Rank et al. have proposed an algorithm for estimating image noise variance composed of the following three steps: the noisy image is first filtered by a difference operator; a histogram of local signal variances is then computed; and, finally the noise variance is estimated from a statistical evaluation of the histogram. We have verified the accuracy of this algorithm on a CT image by indirect methods, and have shown that this method is able to estimate CT image noise variance with reasonable accuracy, regardless of whether or not the noiseless image is uniform. Further, we have proposed a simple alternative method for the last two steps of the Rank et al. method.

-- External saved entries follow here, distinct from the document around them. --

(* ===== verification/PageTable.v ===== *)
(** * Page tables: [mm/page.c]

    The four levels of x86-64 page tables in kernel memory.  Memory is a map
    from the kernel addresses of 8-byte words to their values, a word that was
    never written reads as 0; pages come from a [PageAllocator].  [None] is an
    access through a NULL table pointer: the assertions of the code print and
    go on. *)

From S2P Require Import Prelude Buddy PageIface.

Definition PML4E_ATTR : Z := 0x007.
Definition PDPTE_ATTR : Z := 0x007.
Definition PDE_ATTR : Z := 0x007.
Definition PTE_ATTR : Z := 0x007.

(** [-((uint64)1 << 12)] *)
Definition PAGE_MASK : Z := u64 (- Z.shiftl 1 12).

(** ** Memory words *)

Definition rd (m : gmap Z Z) (a : Z) : Z := default 0 (m !! a).

(** Entry [ind] of the table at [t]. *)
Definition entry (m : gmap Z Z) (t ind : Z) : Z := rd m (t + 8 * ind).
Definition set_entry (m : gmap Z Z) (t ind v : Z) : gmap Z Z := <[t + 8 * ind := v]> m.

(** [memset(t, 0, 8 * n)] *)
Definition clear_words (m : gmap Z Z) (t : Z) (n : nat) : gmap Z Z :=
  foldl (fun m k => set_entry m t k 0) m (seqZ 0 (Z.of_nat n)).

Record pt_state (P : Type) := mk_pt { pt_pages : P; pt_mem : gmap Z Z }.
Arguments mk_pt {P}.
Arguments pt_pages {P}.
Arguments pt_mem {P}.

(** The table or frame that an entry refers to. *)
Definition table_of (e : Z) : Z := to_vir (Z.land e PAGE_MASK).

Section Operations.
Context {P : Type} `{!PageAllocator P}.

Definition get_zeroed_page (st : pt_state P) : option (Z * pt_state P) :=
  r ← pa_alloc (pt_pages st) 0;
  let '(ret, p) := r in
  if ret =? 0 then Some (0, mk_pt p (pt_mem st))
  else Some (ret, mk_pt p (clear_words (pt_mem st) ret (Z.to_nat (PAGE_SIZE / 8)))).

(** [if (t[ind] == 0) { new page; t[ind] = to_phy(page) | attr; } else ...] *)
Definition next_table (st : pt_state P) (t ind attr : Z) : option (Z * pt_state P) :=
  if t =? NULL then None
  else if entry (pt_mem st) t ind =? 0 then
    r ← get_zeroed_page st;
    let '(n, st) := r in
    Some (n, mk_pt (pt_pages st) (set_entry (pt_mem st) t ind (Z.lor (to_phy n) attr)))
  else Some (table_of (entry (pt_mem st) t ind), st).

(** The last level masks after the translation: [to_vir(e) & -(1 << 12)]. *)
Definition next_page (st : pt_state P) (t ind attr : Z) : option (Z * pt_state P) :=
  if t =? NULL then None
  else if entry (pt_mem st) t ind =? 0 then
    r ← get_zeroed_page st;
    let '(n, st) := r in
    Some (n, mk_pt (pt_pages st) (set_entry (pt_mem st) t ind (Z.lor (to_phy n) attr)))
  else Some (Z.land (to_vir (entry (pt_mem st) t ind)) PAGE_MASK, st).

Definition map_page (st : pt_state P) (pgd ustart : Z) : option (Z * pt_state P) :=
  let ustart := Z.land ustart (Z.shiftl 1 48 - 1) in
  let pml4_ind := ustart / Z.shiftl 1 39 in
  r ← next_table st pgd pml4_ind PML4E_ATTR;
  let '(pdpt, st) := r in
  let ustart := Z.land ustart (Z.shiftl 1 39 - 1) in
  let pdpt_ind := ustart / Z.shiftl 1 30 in
  r ← next_table st pdpt pdpt_ind PDPTE_ATTR;
  let '(pd, st) := r in
  let ustart := Z.land ustart (Z.shiftl 1 30 - 1) in
  let pd_ind := ustart / Z.shiftl 1 21 in
  r ← next_table st pd pd_ind PDE_ATTR;
  let '(pt, st) := r in
  let ustart := Z.land ustart (Z.shiftl 1 21 - 1) in
  let pt_ind := ustart / Z.shiftl 1 12 in
  next_page st pt pt_ind PTE_ATTR.

(** [unmap_page] is a stub. *)
Definition unmap_page (st : pt_state P) (pgd ustart : Z) : Z * pt_state P := (0, st).

(** The loop over the entries [ind] of a table with [f] on the non-zero ones. *)
Definition each_entry (f : Z -> pt_state P -> option (pt_state P)) (t : Z) (inds : list Z) (st : pt_state P) :
    option (pt_state P) :=
  foldl (fun o ind => st ← o;
    if entry (pt_mem st) t ind =? 0 then Some st else f (table_of (entry (pt_mem st) t ind)) st) (Some st) inds.

Definition free_one (page : Z) (st : pt_state P) : option (pt_state P) :=
  p ← pa_free (pt_pages st) page 0; Some (mk_pt p (pt_mem st)).

Definition nr_entry : Z := PAGE_SIZE / 8.
Definition free_level1 (level1 : Z) (st : pt_state P) : option (pt_state P) :=
  st ← each_entry free_one level1 (seqZ 0 nr_entry) st; free_one level1 st.
Definition free_level2 (level2 : Z) (st : pt_state P) : option (pt_state P) :=
  st ← each_entry free_level1 level2 (seqZ 0 nr_entry) st; free_one level2 st.
Definition free_level3 (level3 : Z) (st : pt_state P) : option (pt_state P) :=
  st ← each_entry free_level2 level3 (seqZ 0 nr_entry) st; free_one level3 st.

Definition free_proc_mm (st : pt_state P) (pgd : Z) : option (pt_state P) :=
  st ← each_entry free_level3 pgd (seqZ 0 (nr_entry / 2)) st;
  Some (mk_pt (pt_pages st) (clear_words (pt_mem st) pgd (Z.to_nat (PAGE_SIZE / 2 / 8)))).
End Operations.

Definition kmap (m : gmap Z Z) (pgd uaddr : Z) : Z :=
  let addr := uaddr in
  if negb (Z.land addr (u64 (Z.shiftl 0xffff 48)) =? 0) then uaddr
  else
    let pml4_ind := addr / Z.shiftl 1 39 in
    let pdpt := to_vir (Z.land (entry m pgd pml4_ind) PAGE_MASK) in
    let addr := Z.land addr (Z.shiftl 1 39 - 1) in
    let pdpt_ind := addr / Z.shiftl 1 30 in
    let pd := to_vir (Z.land (entry m pdpt pdpt_ind) PAGE_MASK) in
    let addr := Z.land addr (Z.shiftl 1 30 - 1) in
    let pd_ind := addr / Z.shiftl 1 21 in
    let pt := to_vir (Z.land (entry m pd pd_ind) PAGE_MASK) in
    let addr := Z.land addr (Z.shiftl 1 21 - 1) in
    let pt_ind := addr / Z.shiftl 1 12 in
    let paddr := Z.lor (Z.land (entry m pt pt_ind) PAGE_MASK) (addr mod Z.shiftl 1 12) in
    to_vir paddr.

(** ** The kernel's own table: [setup_page_table] *)

(** A [fill_*] loop: [nr] entries at [base] that refer to the pages from [addr]. *)
Definition fill_loop (m : gmap Z Z) (base addr attr : Z) (nr : nat) : gmap Z Z :=
  foldl (fun m i => set_entry m base i (Z.lor (to_phy (addr + PAGE_SIZE * i)) attr)) m (seqZ 0 (Z.of_nat nr)).

Definition fill_pml4 (m : gmap Z Z) (base addr nr : Z) : gmap Z Z :=
  let m := clear_words m base (Z.to_nat (PAGE_SIZE / 8)) in
  foldl (fun m i =>
    let e := Z.lor (to_phy (addr + PAGE_SIZE * i)) PML4E_ATTR in
    set_entry (set_entry m base i e) base (i + 256) e) m (seqZ 0 nr).

Definition fill_pdpt (m : gmap Z Z) (base addr nr : Z) : gmap Z Z :=
  fill_loop (clear_words m base (Z.to_nat (upper_div nr PRE_PAGE_ENTRY * PAGE_SIZE / 8))) base addr PDPTE_ATTR (Z.to_nat nr).
Definition fill_pd (m : gmap Z Z) (base addr nr : Z) : gmap Z Z :=
  fill_loop (clear_words m base (Z.to_nat (upper_div nr PRE_PAGE_ENTRY * PAGE_SIZE / 8))) base addr PDE_ATTR (Z.to_nat nr).
Definition fill_pt (m : gmap Z Z) (base addr nr : Z) : gmap Z Z :=
  fill_loop (clear_words m base (Z.to_nat (upper_div nr PRE_PAGE_ENTRY * PAGE_SIZE / 8))) base addr PTE_ATTR (Z.to_nat nr).

(** The result: the memory, [cr3] after [switch_pgd] and the end of the tables. *)
Record table_layout := mk_layout {
  nr_pml4e : Z; nr_pdpte : Z; nr_pde : Z; nr_pte : Z;
  base_pml4 : Z; base_pdpt : Z; base_pd : Z; base_pt : Z; table_end : Z }.

Definition layout_of (global_pgd_start memsize : Z) : table_layout :=
  let nr_pte := memsize / PAGE_SIZE in
  let nr_pde := upper_div nr_pte PRE_PAGE_ENTRY in
  let nr_pdpte := upper_div nr_pde PRE_PAGE_ENTRY in
  let nr_pml4e := upper_div nr_pdpte PRE_PAGE_ENTRY in
  let base_pml4 := global_pgd_start in
  let base_pdpt := base_pml4 + upper_div nr_pml4e PRE_PAGE_ENTRY * PAGE_SIZE in
  let base_pd := base_pdpt + upper_div nr_pdpte PRE_PAGE_ENTRY * PAGE_SIZE in
  let base_pt := base_pd + upper_div nr_pde PRE_PAGE_ENTRY * PAGE_SIZE in
  mk_layout nr_pml4e nr_pdpte nr_pde nr_pte base_pml4 base_pdpt base_pd base_pt
    (base_pt + upper_div nr_pte PRE_PAGE_ENTRY * PAGE_SIZE).

Definition setup_page_table (m : gmap Z Z) (global_pgd_start memsize : Z) : gmap Z Z * Z * Z :=
  let l := layout_of global_pgd_start memsize in
  let m := fill_pml4 m (base_pml4 l) (base_pdpt l) (nr_pml4e l) in
  let m := fill_pdpt m (base_pdpt l) (base_pd l) (nr_pdpte l) in
  let m := fill_pd m (base_pd l) (base_pt l) (nr_pde l) in
  let m := fill_pt m (base_pt l) KERNEL_OFFSET (nr_pte l) in
  (m, to_phy (base_pml4 l), table_end l).

(** ** Words, entries and masks *)

Lemma entry_set m t ind v t' ind' :
  entry (set_entry m t ind v) t' ind' = if decide (t + 8 * ind = t' + 8 * ind') then v else entry m t' ind'.
Proof. unfold entry, set_entry, rd. case_decide as E; [by rewrite <- E, lookup_insert_eq|by rewrite lookup_insert_ne]. Qed.

(** Filling the first [n] entries of a table. *)
Lemma fill_out (v : Z -> Z) m t n a :
  (forall k, 0 <= k < Z.of_nat n -> a <> t + 8 * k) ->
  rd (foldl (fun m k => set_entry m t k (v k)) m (seqZ 0 (Z.of_nat n))) a = rd m a.
Proof.
  induction n as [|n IH]; intros H; [done|]. rewrite seqZ_S, foldl_snoc.
  unfold rd at 1, set_entry at 1. rewrite lookup_insert_ne; [|apply not_eq_sym; apply H; lia].
  apply IH. intros k Hk. apply H. lia.
Qed.

Lemma fill_in (v : Z -> Z) m t n k :
  0 <= k < Z.of_nat n -> entry (foldl (fun m k => set_entry m t k (v k)) m (seqZ 0 (Z.of_nat n))) t k = v k.
Proof.
  induction n as [|n IH]; intros Hk; [lia|]. rewrite seqZ_S, foldl_snoc, entry_set.
  case_decide as E; [f_equal; lia|]. apply IH. lia.
Qed.

Lemma page_mask_eq : PAGE_MASK = 2 ^ 64 - 2 ^ 12.
Proof. reflexivity. Qed.

Lemma mask_entry b : 0 <= b < 2 ^ 64 -> b mod PAGE_SIZE = 0 -> b + 7 < 2 ^ 64 -> Z.land (b + 7) PAGE_MASK = b.
Proof.
  intros Hb Hal H7. rewrite page_mask_eq, land_high_mask by lia.
  change (2 ^ 12) with PAGE_SIZE. rewrite Z.add_mod, Hal by (unfold PAGE_SIZE; lia).
  change (7 mod PAGE_SIZE) with 7. cbn [Z.add]. rewrite Z.mod_small by (unfold PAGE_SIZE; lia). lia.
Qed.

Lemma kernel_page b :
  kernel_block b 0 -> KERNEL_OFFSET < b /\ b mod 4096 = 0 /\ b + 4096 <= 2 ^ 64.
Proof. intros (_ & ? & ? & H). change (PAGE_SIZE * 2 ^ 0) with 4096 in H. done. Qed.

(** A page of the kernel map and its physical address. *)
Lemma kernel_page_phy b :
  kernel_block b 0 -> 0 < to_phy b < 2 ^ 47 /\ to_phy b mod PAGE_SIZE = 0 /\ to_vir (to_phy b) = b /\
  to_phy b = b - KERNEL_OFFSET.
Proof.
  intros (Hlow & Hal & Hhigh)%kernel_page. unfold PAGE_SIZE in *.
  assert (Hb : KERNEL_OFFSET <= b < 2 ^ 64) by lia.
  rewrite to_vir_to_phy by (unfold KERNEL_OFFSET in *; lia). rewrite to_phy_high by done.
  split; [unfold KERNEL_OFFSET in *; lia|]. split; [|done].
  replace (b - KERNEL_OFFSET) with (b + (- 0xffff800000000) * 4096) by (unfold KERNEL_OFFSET; lia).
  by rewrite Z.mod_add by lia.
Qed.

Lemma table_entry b :
  kernel_block b 0 ->
  Z.lor (to_phy b) 7 = to_phy b + 7 /\ Z.land (to_phy b + 7) PAGE_MASK = to_phy b /\
  table_of (to_phy b + 7) = b /\ Z.land (to_vir (to_phy b + 7)) PAGE_MASK = b /\ to_phy b + 7 <> 0.
Proof.
  intros Hb. destruct (kernel_page_phy b Hb) as (Hr & Hal & Hv & Hp). apply kernel_page in Hb as (Hlow & Halb & Hhigh).
  unfold PAGE_SIZE in *.
  assert (Hm : Z.land (to_phy b + 7) PAGE_MASK = to_phy b) by (apply mask_entry; [lia|done|lia]).
  split; [|split; [done|split; [unfold table_of; by rewrite Hm|split; [|lia]]]].
  - apply (lor_add _ _ 12); [lia|done|lia].
  - rewrite to_vir_low by (unfold KERNEL_OFFSET in *; lia). rewrite Hp. replace (b - KERNEL_OFFSET + 7 + KERNEL_OFFSET) with (b + 7) by lia.
    unfold KERNEL_OFFSET in *. apply mask_entry; [lia|done|lia].
Qed.

(** ** The tree of tables

    [role] gives each page of the tree its path: the indices that lead to it
    from the root, none for the root itself, four for a user frame. *)

Definition ind_ok (path : list Z) (ind : Z) : Prop :=
  0 <= ind < match path with [] => 256 | _ => 512 end.

(** The indices of a user address. *)
Definition path_of (u : Z) : list Z :=
  [u / 2 ^ 39; u mod 2 ^ 39 / 2 ^ 30; u mod 2 ^ 30 / 2 ^ 21; u mod 2 ^ 21 / 2 ^ 12].

Section Tree.
Context {P : Type} `{!PageAllocator P}.
Implicit Types (st : pt_state P) (own : gmap Z Z) (role : gmap Z (list Z)).

Record pt_inv st own (pgd : Z) role : Prop := {
  pi_pages : pa_inv (pt_pages st) own;
  pi_root : role !! pgd = Some [];
  pi_own : forall a path, role !! a = Some path -> own !! a = Some 0 /\ (length path <= 4)%nat;
  pi_inj : forall a b path, role !! a = Some path -> role !! b = Some path -> a = b;
  pi_parent : forall b path ind, role !! b = Some (path ++ [ind]) ->
    ind_ok path ind /\ exists a, role !! a = Some path;
  pi_entry : forall a path ind, role !! a = Some path -> (length path < 4)%nat -> ind_ok path ind ->
    (entry (pt_mem st) a ind = 0 /\ forall b, role !! b <> Some (path ++ [ind])) \/
    (exists b, role !! b = Some (path ++ [ind]) /\ entry (pt_mem st) a ind = to_phy b + 7) }.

However, one must pay attention to the fact that the estimated noise variance will be biased when the nearest two pixels are correlated and that this algorithm does not work well if the assumption of stationarity of noise components is violated.
兰克等人提出了一种估计图像噪声方差的算法,该算法由以下三个步骤组成:首先用差分算子对噪声图像进行滤波;然后计算局部信号方差的直方图;最后通过对直方图进行统计评估来估计噪声方差。我们已经通过间接方法验证了该算法在 CT 图像上的准确性,结果表明,无论无噪声图像是否均匀,该方法都能够以合理的精度估计 CT 图像噪声方差。此外,我们还为 Rank 等人的方法的后两个步骤提出了一种简单的替代方法。但是,必须注意到,当最近的两个像素相关时,估计的噪声方差会存在偏差,如果噪声分量的平稳性假设被违反,那么该算法的效果也不会很好。